Professor Frei regularly advises organizations seeking to create greater value through their service experiences.  Her advisory work focuses on helping companies to make strategic choices that allow them to profitably differentiate on service.  She serves on the Board of Directors of Advance Auto Parts and serves on the boards of advisors of several private companies.

Professor Frei received her Ph.D. in Operations and Information Management from the Wharton School at the University of Pennsylvania.  She holds an M.E. in Industrial Engineering from Pennsylvania State University, and a B.A. in Mathematics from the University of Pennsylvania.

  1. Managing Service Operations Course Development

    Managing Service Operations is an Elective Curriculum course taught at HBS. Over thirty cases and exercises have been created for the course. For a list of the cases developed for this course, please see the Publications link below.  For the most recent syllabus, click here: MSO Syllabus.
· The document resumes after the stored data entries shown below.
(** * The [snap] state module ([states/_states/snap.py])

    A shallow embedding of the Salt state module that purges snaps:
    the output normaliser [_cleanup_stdout], the presence prober
    [_snapd_is_installed] and the two state functions [purged] and
    [assert_all_removed], followed by the properties established for
    them.

    Python strings are sequences of Unicode code points; they are modelled
    as lists of code points so that the behaviour of [str.splitlines] and
    [str.rstrip] on the non-ASCII separators is part of the model. *)

From Stdlib Require Import NArith ZArith Ascii String List Bool Lia.
From stdpp Require Import base option list strings gmap.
  2. Managing the Operating Role of Customers

    Customers in operating roles introduce considerable variability into the production environment including differences in the demands they impose on the environment and the unpredictability of those demands. When customers are the source of production variability, the service experience can rely heavily on accommodating that variability. However, operational efficiency typically demands reducing variability. This research explores the challenge of managing the tradeoff between operational efficiency and service value, providing prescriptions for how to mitigate its effects through influencing customer behavior. See HBS 606-032 for a detailed discussion of managing the operating role of customers.
  3. Service Excellence by Design

    This research addresses how to design sustainable service models that deliver ongoing value to both customers and the firm. In particular, the research reveals three principles of effective service management (see HBS 606-031 for a detailed discussion of these design principles):

    • Ground the service offering in specific service attributes.
    • Build an explicit mechanism for funding the service offering.
    • Set employees up to reasonably deliver the service offering’s value.
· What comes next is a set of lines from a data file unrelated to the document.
(** * tableau_dimension_mapper: the tool handlers of [server.py]

    A shallow embedding of [call_tool] from
    [src/tableau_dimension_mapper/server.py]: the mapping loaders, the
    replacement loop of [remap_dimensions], the extension checks of the two
    validators and the collection loops of [analyze_workbook], followed by the
    properties of the natural-language specification that they decide. *)

From Stdlib Require Import Ascii String.
From stdpp Require Import gmap strings list fin_maps.

(** ** Python string methods

    Texts are Stdlib strings read as sequences of characters with code points
    below 256.  The methods below follow the documented behaviour of the
    [str] methods that [server.py] calls. *)

Module Py.

(** [str.isspace] on one character: the code points below 256 that Python
    classifies as whitespace (TAB..CR, FS..US, SPACE, NEL, NBSP). *)
Definition isspace (c : ascii) : bool :=
  let n := nat_of_ascii c in
  ((9 <=? n) && (n <=? 13)) || ((28 <=? n) && (n <=? 32))
  || (n =? 133) || (n =? 160).

(** [s.lstrip()] *)
Fixpoint lstrip (s : string) : string :=
  match s with
  | EmptyString => EmptyString
  | String c s' => if isspace c then lstrip s' else s
  end.

(** [s.rstrip()] *)
Fixpoint rstrip (s : string) : string :=
  match s with
  | EmptyString => EmptyString
  | String c s' =>
      match rstrip s' with
      | EmptyString => if isspace c then EmptyString else String c EmptyString
      | r => String c r
      end
  end.

(** [s.strip()] *)
Definition strip (s : string) : string := rstrip (lstrip s).

(** [s.split()] with no argument: the maximal runs of non-whitespace
    characters, in order; [cur] is the run being read, reversed. *)
Fixpoint split_go (cur : string) (s : string) : list string :=
  match s with
  | EmptyString =>
      match cur with EmptyString => [] | _ => [String.rev cur] end
  | String c s' =>
      if isspace c
      then match cur with
           | EmptyString => split_go EmptyString s'
           | _ => String.rev cur :: split_go EmptyString s'
           end
      else split_go (String c cur) s'
  end.
Definition split (s : string) : list string := split_go EmptyString s.

(** [c.lower()] for a code point below 256: A..Z and the Latin-1 capitals
    (0xC0..0xDE without the multiplication sign 0xD7) move up by 32. *)
Definition lower_char (c : ascii) : ascii :=
  let n := nat_of_ascii c in
  if ((65 <=? n) && (n <=? 90))
     || ((192 <=? n) && (n <=? 222) && negb (n =? 215))
  then ascii_of_nat (n + 32) else c.

(** [s.lower()] *)
Fixpoint lower (s : string) : string :=
  match s with
  | EmptyString => EmptyString
  | String c s' => String (lower_char c) (lower s')
  end.

(** [s[n:]] *)
Fixpoint drop (n : nat) (s : string) : string :=
  match n, s with
  | O, _ => s
  | S k, EmptyString => EmptyString
  | S k, String _ s' => drop k s'
  end.

(** [s.endswith(suffix)] *)
Definition endswith (s suffix : string) : bool :=
  (String.length suffix <=? String.length s)
  && String.eqb (drop (String.length s - String.length suffix) s) suffix.

(** [s.count(sub)] for a non-empty [sub]: scan from the left; at a match
    count one and step over the whole match ([skip] is the number of
    characters of the current match still to step over). *)
Fixpoint count_go (sub : string) (skip : nat) (s : string) : nat :=
  match s with
  | EmptyString => 0
  | String c s' =>
      match skip with
      | S k => count_go sub k s'
      | O => if String.prefix sub s
             then S (count_go sub (String.length sub - 1) s')
             else count_go sub 0 s'
      end
  end.

(** [s.count(sub)]: the number of non-overlapping occurrences of [sub] in
    [s]; the empty string occurs between all characters and at both ends. *)
Definition count (s sub : string) : nat :=
  match sub with
  | EmptyString => S (String.length s)
  | _ => count_go sub 0 s
  end.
  4. Managing Customer Information

    After a service offering is implemented, firms routinely collect significant amounts of data, including customer, employee, and firm financial data. However, service firms are not nearly as effective as they could be in taking advantage of these data. This research argues that a major shift in mindset is required before many organizations can effectively generate actionable insights from readily available data. See HBS 606-097 for a framework for approaching service management problems that can be informed by data analysis.
  5. How to Manage Customers for Increased Profits and Customer Satisfaction

    For many service firms, the customer plays an important role in contributing to the cost and/or quality of the service. This is very different than many manufacturing contexts, for example, where the firm has virtually complete control over product cost and quality. In these instances, firms need to design and manage customer involvement explicitly. By cultivating the appropriate environment, firms can harness customer efforts to the advantage of both the firm and customer. By not carefully managing this, however, firms can experience escalating costs in the face of eroding satisfaction.